Under Regulation 38 (3) of the CIRP Regulations, 2016, a resolution plan must, inter alia, demonstrate that
(a) it is feasible and viable; and
(b) it has provisions for approvals required and the time-line for the same. In the instant case, the plan conceived utilisation of land owned by the appellant. Ordinarily, feasibility and viability of a plan are economic decisions best left to the commercial wisdom of the COC.
However, where the plan envisages use of land not owned by the CD but by a third party, such as the appellant, which is a statutory body, bound by its own rules and regulations having statutory flavour, there has to be a closer examination of the plan’s feasibility.
11. NCLT/NCLAT | Consider Feasibility?
Here, on the part of the CD there were defaults in payment of instalments which, allegedly, resulted in raising of demand and issuance of pre-cancellation notice. In these circumstances, whether the resolution plan envisages necessary approvals of the statutory authority is an important aspect on which feasibility of the plan depends.
Unfortunately, the order of approval does not envisage such approvals.

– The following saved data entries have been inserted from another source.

Lemma extract_frames_rec_sound (fuel : nat) :
  forall raw,
    (exists consumed, raw = consumed ++ snd (extract_frames_rec fuel raw)) /\
    (forall f, In f (fst (extract_frames_rec fuel raw)) ->
       well_formed_frame f /\
       exists before crc after,
         raw = before ++ f ++ crc ++ after /\ length crc = 2%nat /\
         int_from_bytes crc = calculate_crc f).
Proof.
  induction fuel as [|fuel IH]; intros raw;
    destruct (eat_bytes_until_preamble_suffix raw) as [o Ho];
    (match goal with
     | |- context [extract_frames_rec ?n raw] =>
         destruct (extract_frames_rec_cases n raw) as
           [H | (p0 & p1 & l & body & crc & tail & He & Hb & Hc)]
     end;
     [ rewrite H; cbn [fst snd]; split;
       [now exists o | intros f []] | ]);
    rewrite (extract_frames_rec_step _ _ _ _ _ _ _ _ He Hb Hc);
    rewrite He in Ho;
    assert (Hsplit : raw = (o ++ p0 :: p1 :: (l :: body) ++ crc) ++ tail)
      by (rewrite Ho; norm_app; reflexivity);
    assert (Hhead : calculate_crc (l :: body) = int_from_bytes crc ->
              well_formed_frame (l :: body) /\
              exists before crc0 after,
                raw = before ++ (l :: body) ++ crc0 ++ after /\
                length crc0 = 2%nat /\
                int_from_bytes crc0 = calculate_crc (l :: body))
      by (intros Hcrc; split;
          [ destruct body as [|op payload];
            [ pose proof (byte_to_Z_range l); unfold len in Hb;
              cbn [length] in Hb; lia
            | cbn [well_formed_frame]; unfold len in *;
              cbn [length] in Hb; lia ]
          | exists (o ++ [p0; p1]), crc, tail;
            split; [rewrite Ho; norm_app; reflexivity | auto] ]);
    (destruct (calculate_crc (l :: body) =? int_from_bytes crc) eqn:Ecrc;
     [ apply Z.eqb_eq in Ecrc; specialize (Hhead Ecrc)
     | cbn [fst snd]; split; [eexists; exact Hsplit | intros f []] ]).
  - (* no fuel left: the head frame only *)
    destruct (0 <? len tail); cbn [fst snd];
      (split; [eexists; exact Hsplit|]); intros f [<-|[]]; exact Hhead.
  - destruct (0 <? len tail).
    + destruct (IH tail) as [[c Hc'] Hin].
      destruct (extract_frames_rec fuel tail) as [more rem].
      cbn [fst snd] in *. split.
      * exists ((o ++ p0 :: p1 :: (l :: body) ++ crc) ++ c).
        rewrite Hsplit at 1. rewrite Hc' at 1. now rewrite <- !app_assoc.
      * intros f [<-|Hf]; [exact Hhead|].
        destruct (Hin f Hf) as [Hw (b & crc' & a & Ht & Hl & Hv)].
        split; [exact Hw|].
        exists ((o ++ p0 :: p1 :: (l :: body) ++ crc) ++ b), crc', a.
        split; [|auto].
        rewrite Hsplit at 1. rewrite Ht at 1.
        now rewrite <- !app_assoc.
    + cbn [fst snd]. split; [eexists; exact Hsplit|].
      intros f [<-|[]]. exact Hhead.
Qed.

(** X4. Every frame [extract_frames] delivers is a contiguous piece of the
    buffer, is followed there by the two bytes that are the little-endian
    [calculate_crc] of the frame, and has a LENGTH byte that counts its
    payload. *)
Theorem extract_frames_delivers_checked_frames (raw f : bytes) :
  In f (fst (extract_frames raw)) ->
  well_formed_frame f /\
  exists before crc after,
    raw = before ++ f ++ crc ++ after /\ length crc = 2%nat /\
    int_from_bytes crc = calculate_crc f.
Proof. apply (proj2 (extract_frames_rec_sound (length raw) raw)). Qed.

Lemma extract_frames_delivers_checked_frames_witness :
  well_formed_frame [x01; x01; x22] /\
  exists before crc after,
    [x00; xaa; x55; x01; x01; x22; xdb; x88; xaa]
      = before ++ [x01; x01; x22] ++ crc ++ after /\
    length crc = 2%nat /\
    int_from_bytes crc = calculate_crc [x01; x01; x22].
Proof.
  apply (extract_frames_delivers_checked_frames
           [x00; xaa; x55; x01; x01; x22; xdb; x88; xaa] [x01; x01; x22]).
  vm_compute. left. reflexivity.
Defined.

(** X5. The leftover buffer is always a suffix of the input: the
    reassembler only drops bytes from the front, it never reorders or
    invents any. *)
Theorem extract_frames_leftover_is_suffix (raw : bytes) :
  exists consumed, raw = consumed ++ snd (extract_frames raw).
Proof. apply (proj1 (extract_frames_rec_sound (length raw) raw)). Qed.

Lemma eat_bytes_until_preamble_preamble_free (b : bytes) :
  preamble_free b = true -> eat_bytes_until_preamble b = b.
Proof.
  intros H. unfold eat_bytes_until_preamble.
  rewrite (eat_loop_preamble_free b [] H). cbn [app].
  destruct b; reflexivity.
Qed.

(** X6. The preamble is only searched for, never required: when it occurs
    nowhere in a [bytearray], the first two bytes are taken for it, and a
    complete candidate behind them is checked and delivered exactly as if
    they were AA 55, whatever the recursion limit.  The same buffer as
    [bytes] raises [AttributeError] at the first [pop]. *)
Theorem extract_frames_without_preamble (depth : nat) (p0 p1 l : byte)
    (body crc tail : bytes) :
  preamble_free (p0 :: p1 :: (l :: body) ++ crc ++ tail) = true ->
  len body = 1 + byte_to_Z l -> length crc = 2%nat ->
  Interp.extract_frames depth Bytearray
    (p0 :: p1 :: (l :: body) ++ crc ++ tail)
  = Interp.extract_frames depth Bytearray (candidate l body crc tail) /\
  Interp.extract_frames (S depth) Bytes
    (p0 :: p1 :: (l :: body) ++ crc ++ tail)
  = Err AttributeError.
Proof.
  intros Hp Hb Hc. split.
  - destruct depth as [|d]; [reflexivity|]. unfold candidate.
    rewrite (Interp_extract_frames_candidate d Bytearray l body crc tail
               Hb Hc).
    rewrite Interp_extract_frames_eq, Interp_eat_bytearray.
    rewrite (extract_frames_rec_step 0 _ p0 p1 l body crc tail
               (eat_bytes_until_preamble_preamble_free _ Hp) Hb Hc).
    destruct (_ =? _); [|reflexivity].
    destruct (0 <? len tail) eqn:Et; rewrite ?Et; reflexivity.
  - rewrite Interp_extract_frames_eq, Interp_eat_bytes.
    cbn [preamble_free] in Hp. apply andb_prop in Hp as [Hw _].
    apply negb_true_iff in Hw. now rewrite Hw.
Qed.

Lemma extract_frames_without_preamble_witness :
  Interp.extract_frames 1 Bytearray [x00; x00; x01; x01; x22; xdb; x88]
  = Ok ([[x01; x01; x22]], []) /\
  Interp.extract_frames 1 Bytes [x00; x00; x01; x01; x22; xdb; x88]
  = Err AttributeError.
Proof.
  destruct (extract_frames_without_preamble 1 x00 x00 x01 [x01; x22]
              [xdb; x88] [] eq_refl eq_refl eq_refl) as [H1 _].
  destruct (extract_frames_without_preamble 0 x00 x00 x01 [x01; x22]
              [xdb; x88] [] eq_refl eq_refl eq_refl) as [_ H2].
  split; [exact (eq_trans H1 eq_refl) | exact H2].
Defined.

(** X7. The send path never raises: the CRC always fits its two bytes.  One
    chunk is appended at the tail of the outbound queue, the frame itself
    when [send_raw], else the frame wrapped in preamble and CRC, four bytes
    longer. *)
Theorem write_uart_frame_total (uart_frame : bytes) (send_raw : bool)
    (q : out_queue) :
  write_uart_frame uart_frame send_raw q
  = Ok (q ++ [if send_raw then uart_frame else wire uart_frame]) /\
  len (wire uart_frame) = len uart_frame + 4.
Proof.
  split.
  - unfold write_uart_frame, frame_to_send.
    destruct send_raw; [reflexivity|].
    now rewrite calculate_crc_bytes_ok.
  - unfold wire, len. rewrite !length_app, length_le_bytes.
    cbn [length UART_PREAMBLE]. lia.
Qed.

(* ================================================================== *)
(** ** Observers *)

Lemma existsb_eqb_In (x : observer) (l : list observer) :
  existsb (Nat.eqb x) l = true <-> In x l.
Proof.
  rewrite existsb_exists. split.
  - intros (y & Hy & E). apply Nat.eqb_eq in E. now subst.
  - intros H. exists x. split; [exact H | apply Nat.eqb_refl].
Qed.

(** X8. [register_observer] keeps the list of observers free of duplicates
    and registers at the end: the observer is in the list afterwards, the
    observers already there keep their places, and registering again changes
    nothing. *)
Theorem register_observer_no_duplicates (o : observer)
    (observers : list observer) :
  NoDup observers ->
  NoDup (register_observer o observers) /\
  In o (register_observer o observers) /\
  (exists added, register_observer o observers = observers ++ added) /\
  register_observer o (register_observer o observers)
  = register_observer o observers.
Proof.
  intros Hnd.
  destruct (existsb (Nat.eqb o) observers) eqn:E.
  - assert (Hr : register_observer o observers = observers)
      by (unfold register_observer; now rewrite E).
    rewrite !Hr. apply existsb_eqb_In in E. repeat split; auto.
    exists []. now rewrite app_nil_r.
  - assert (Hr : register_observer o observers = observers ++ [o])
      by (unfold register_observer; now rewrite E).
    rewrite !Hr.
    assert (Hn : ~ In o observers).
    { intros Hin. apply existsb_eqb_In in Hin. congruence. }
    assert (Hin : In o (observers ++ [o]))
      by (apply in_or_app; right; left; reflexivity).
    repeat split; auto.
    + apply NoDup_app; [exact Hnd | repeat constructor; intros [] |].
      intros x Hx [<-|[]]. contradiction.
    + now exists [o].
    + unfold register_observer. apply existsb_eqb_In in Hin. now rewrite Hin.
Qed.

Lemma register_observer_no_duplicates_witness :
  NoDup (register_observer 2%nat [1; 2; 3]%nat) /\
  In 2%nat (register_observer 2%nat [1; 2; 3]%nat) /\
  (exists added,
     register_observer 2%nat [1; 2; 3]%nat = [1; 2; 3]%nat ++ added) /\
  register_observer 2%nat (register_observer 2%nat [1; 2; 3]%nat)
  = register_observer 2%nat [1; 2; 3]%nat.
Proof.
  apply register_observer_no_duplicates.
  repeat constructor; cbn; intuition discriminate.
Defined.

Lemma list_remove_spec (x : observer) (l : list observer) :
  (In x l ->
   exists before after,
     l = before ++ x :: after /\ ~ In x before /\
     list_remove x l = Ok (before ++ after)) /\
  (~ In x l -> list_remove x l = Err ValueError).
Proof.
  induction l as [|y tl [IHin IHout]]; split.
  - intros [].
  - reflexivity.
  - intros Hin. cbn [list_remove].
    destruct (Nat.eqb y x) eqn:E.
    + apply Nat.eqb_eq in E. subst y. exists [], tl. auto.
    + apply Nat.eqb_neq in E. destruct Hin as [->|Hin]; [congruence|].
      destruct (IHin Hin) as (b & a & -> & Hb & ->).
      exists (y :: b), a. repeat split; auto.
      intros [->|H]; [congruence | contradiction].
  - intros Hn. cbn [list_remove].
    destruct (Nat.eqb y x) eqn:E.
    + apply Nat.eqb_eq in E. subst y. exfalso. apply Hn. now left.
    + rewrite IHout; [reflexivity|]. intros H. apply Hn. now right.
Qed.

(** X9. [unregister_observer] raises [ValueError] for an observer that is
    not registered; for a registered one, in a list without duplicates, it
    removes exactly that observer and keeps the others in their order. *)
Theorem unregister_observer_spec (o : observer) (observers : list observer) :
  NoDup observers ->
  (~ In o observers -> unregister_observer o observers = Err ValueError) /\
  (In o observers ->
   exists before after,
     observers = before ++ o :: after /\
     unregister_observer o observers = Ok (before ++ after) /\
     ~ In o (before ++ after) /\ NoDup (before ++ after)).
Proof.
  intros Hnd. unfold unregister_observer.
  destruct (list_remove_spec o observers) as [Hin Hout].
  split; [exact Hout|]. intros H.
  destruct (Hin H) as (b & a & -> & Hb & Hr).
  exists b, a. repeat split; auto.
  - apply NoDup_remove_2 in Hnd. exact Hnd.
  - now apply NoDup_remove_1 in Hnd.
Qed.

Lemma unregister_observer_spec_witness :
  unregister_observer 7%nat [1; 2; 3]%nat = Err ValueError /\
  exists before after,
    [1; 2; 3]%nat = before ++ 2%nat :: after /\
    unregister_observer 2%nat [1; 2; 3]%nat = Ok (before ++ after) /\
    ~ In 2%nat (before ++ after) /\ NoDup (before ++ after).
Proof.
  assert (Hnd : NoDup [1; 2; 3]%nat)
    by (repeat constructor; cbn; intuition discriminate).
  split.
  - apply (proj1 (unregister_observer_spec 7%nat [1; 2; 3]%nat Hnd)).
    cbn. intuition discriminate.
  - apply (proj2 (unregister_observer_spec 2%nat [1; 2; 3]%nat Hnd)).
    cbn. auto.
Defined.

But neither NCLT nor NCLAT dealt with those aspects.
12. Relief
As we have found that neither NCLT nor NCLAT while deciding the application/appeal of the appellant took note of the fact that,-
(a) the appellant had not been served notice of the meeting of the COC;
(b) the entire proceedings up to the stage of approval of the resolution plan were ex parte to the appellant;
(c) the appellant had submitted its claim, and was a secured creditor by operation of law, yet the resolution plan projected the appellant as one who did not submit its claim; and
(d) the resolution plan did not meet all the parameters laid down in sub-section (2) of Section 30 of the IBC read with Regulations 37 and 38 of the CIRP Regulations, 2016, we are of the considered view that the appeals of the appellant are entitled to be allowed and are accordingly allowed.
The impugned order dated 24.11.2022 is set aside. The order dated 04.08.2020 passed by the NCLT approving the resolution plan is set aside. The resolution plan shall be sent back to the COC for re-submission after satisfying the parameters set out by the Code as exposited above. There shall be no order as to costs.